- _Dataset items_:

(** * mcp-graphql-srv: the tool handlers, the API-key middleware and the
      session/transport multiplexer of [server.ts] and the reindex of
      [rag.ts], with the properties the specification states about them.

    The sources hold two revisions of [server.ts]; the development follows
    the later one, which has the [search-schema] tool and the idle timer.

    Part 1 holds the JavaScript values the server manipulates, Part 2 a small
    monad for [async] functions with [try]/[catch], Part 3 the two tool
    handlers, Part 4 the Express wiring with [authenticateApiKey], Part 5 the
    two transport registries and the handlers of [/mcp], [/sse] and
    [/messages], Part 6 the reindex ([refreshSchema] of [rag.ts]) with its
    embedding fan-out, and Part 7 the properties.

    Library code ([JSON.parse], [parse] of [graphql/language], the transports
    of the MCP SDK, [fetch]) is not modelled: pure functions are parameters,
    awaited calls are events answered by the outside world, and what the SDK
    does inside [handleRequest] is an input of the transition.  Of p-limit
    the bookkeeping is kept, its counter of running functions and its queue,
    as it stands between two turns of the event loop. *)

From Stdlib Require Import String Ascii List PrimFloat DecimalString.
From stdpp Require Import base option list gmap strings.

Open Scope string_scope.
Set Warnings "-register-all".

(* ===================================================================== *)
(** * Part 1. JavaScript values                                           *)
(* ===================================================================== *)

(** A thrown value.  Every handler of [server.ts] reads only [error.message]. *)
Record Error := { message : string }.

(** The result of [JSON.parse].  Numbers are IEEE doubles as in JavaScript;
    [fields] are the own properties of an object. *)
Inductive Json :=
| JNull
| JBool (b : bool)
| JNumber (n : float)
| JString (s : string)
| JArray (items : list Json)
| JObject (fields : list (string * Json)).

Definition nl : string := String "010"%char EmptyString.

(** [if (s)] on a string: the empty string is falsy. *)
Definition truthy_string (s : string) : bool := negb (String.eqb s "").

(** [if (x)] on [string | undefined]. *)
Definition truthy (x : option string) : bool :=
  match x with
  | Some s => truthy_string s
  | None => false
  end.

(** Truthiness of a JSON value: [null], [false], [0], [-0] and [""] are
    falsy, every array and object is truthy. *)
Definition truthy_json (v : Json) : bool :=
  match v with
  | JNull => false
  | JBool b => b
  | JNumber n => negb (PrimFloat.eqb n 0 || PrimFloat.is_nan n)
  | JString s => truthy_string s
  | JArray _ => true
  | JObject _ => true
  end.

(** [o[k]] restricted to the own properties of a parsed object; a repeated
    key keeps its last value, as [JSON.parse] does. *)
Fixpoint own_property (fields : list (string * Json)) (k : string) : option Json :=
  match fields with
  | [] => None
  | (k', v) :: rest =>
      match own_property rest k with
      | Some v' => Some v'
      | None => if String.eqb k' k then Some v else None
      end
  end.

(** [String(n)] for a natural number, used by template literals. *)
Definition string_of_nat (n : nat) : string :=
  NilZero.string_of_uint (Nat.to_uint n).

(** [s.startsWith(pre)]. *)
Fixpoint startsWith (s pre : string) {struct pre} : bool :=
  match pre with
  | EmptyString => true
  | String c pre' =>
      match s with
      | EmptyString => false
      | String d s' => Ascii.eqb c d && startsWith s' pre'
      end
  end.

(** [s.includes(sub)]. *)
Fixpoint includes (s sub : string) : bool :=
  startsWith s sub ||
  match s with
  | EmptyString => false
  | String _ s' => includes s' sub
  end.

(** The names every object literal inherits from [Object.prototype]; each of
    them is a function or an object, hence truthy. *)
Definition Object_prototype_keys : list string :=
  [ "constructor"; "__proto__"; "hasOwnProperty"; "isPrototypeOf";
    "propertyIsEnumerable"; "toLocaleString"; "toString"; "valueOf";
    "__defineGetter__"; "__defineSetter__"; "__lookupGetter__";
    "__lookupSetter__" ].

(* ===================================================================== *)
(** * Part 2. Async functions                                             *)
(* ===================================================================== *)

(** What the tool handlers send and what they get back. *)
Record RequestBody := { body_query : string; body_variables : option Json }.

Record RequestInit := {
  method : string;
  headers : list (string * Json);
  body : RequestBody   (* the argument of [JSON.stringify] *)
}.

Record Response := { ok : bool; status : nat; statusText : string }.

(** The awaited calls of the tool handlers.  [fetch] and [response.text()]
    talk to the upstream GraphQL endpoint, [semanticSearch] to the retrieval
    pipeline of [rag.js]. *)
Inductive Eff : Type -> Type :=
| fetch (url : string) (init : RequestInit) : Eff Response
| response_text (response : Response) : Eff string
| semanticSearch (question : string) (k : float) : Eff (list string).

- _EXERCISE AIM_: Every line from the one containing "Inductive Eff : Type" through the end of the entries above must be echoed exactly, with both ends kept.

- _WRITTEN ANSWER_:
Inductive Eff : Type -> Type :=
| fetch (url : string) (init : RequestInit) : Eff Response
| response_text (response : Response) : Eff string
| semanticSearch (question : string) (k : float) : Eff (list string).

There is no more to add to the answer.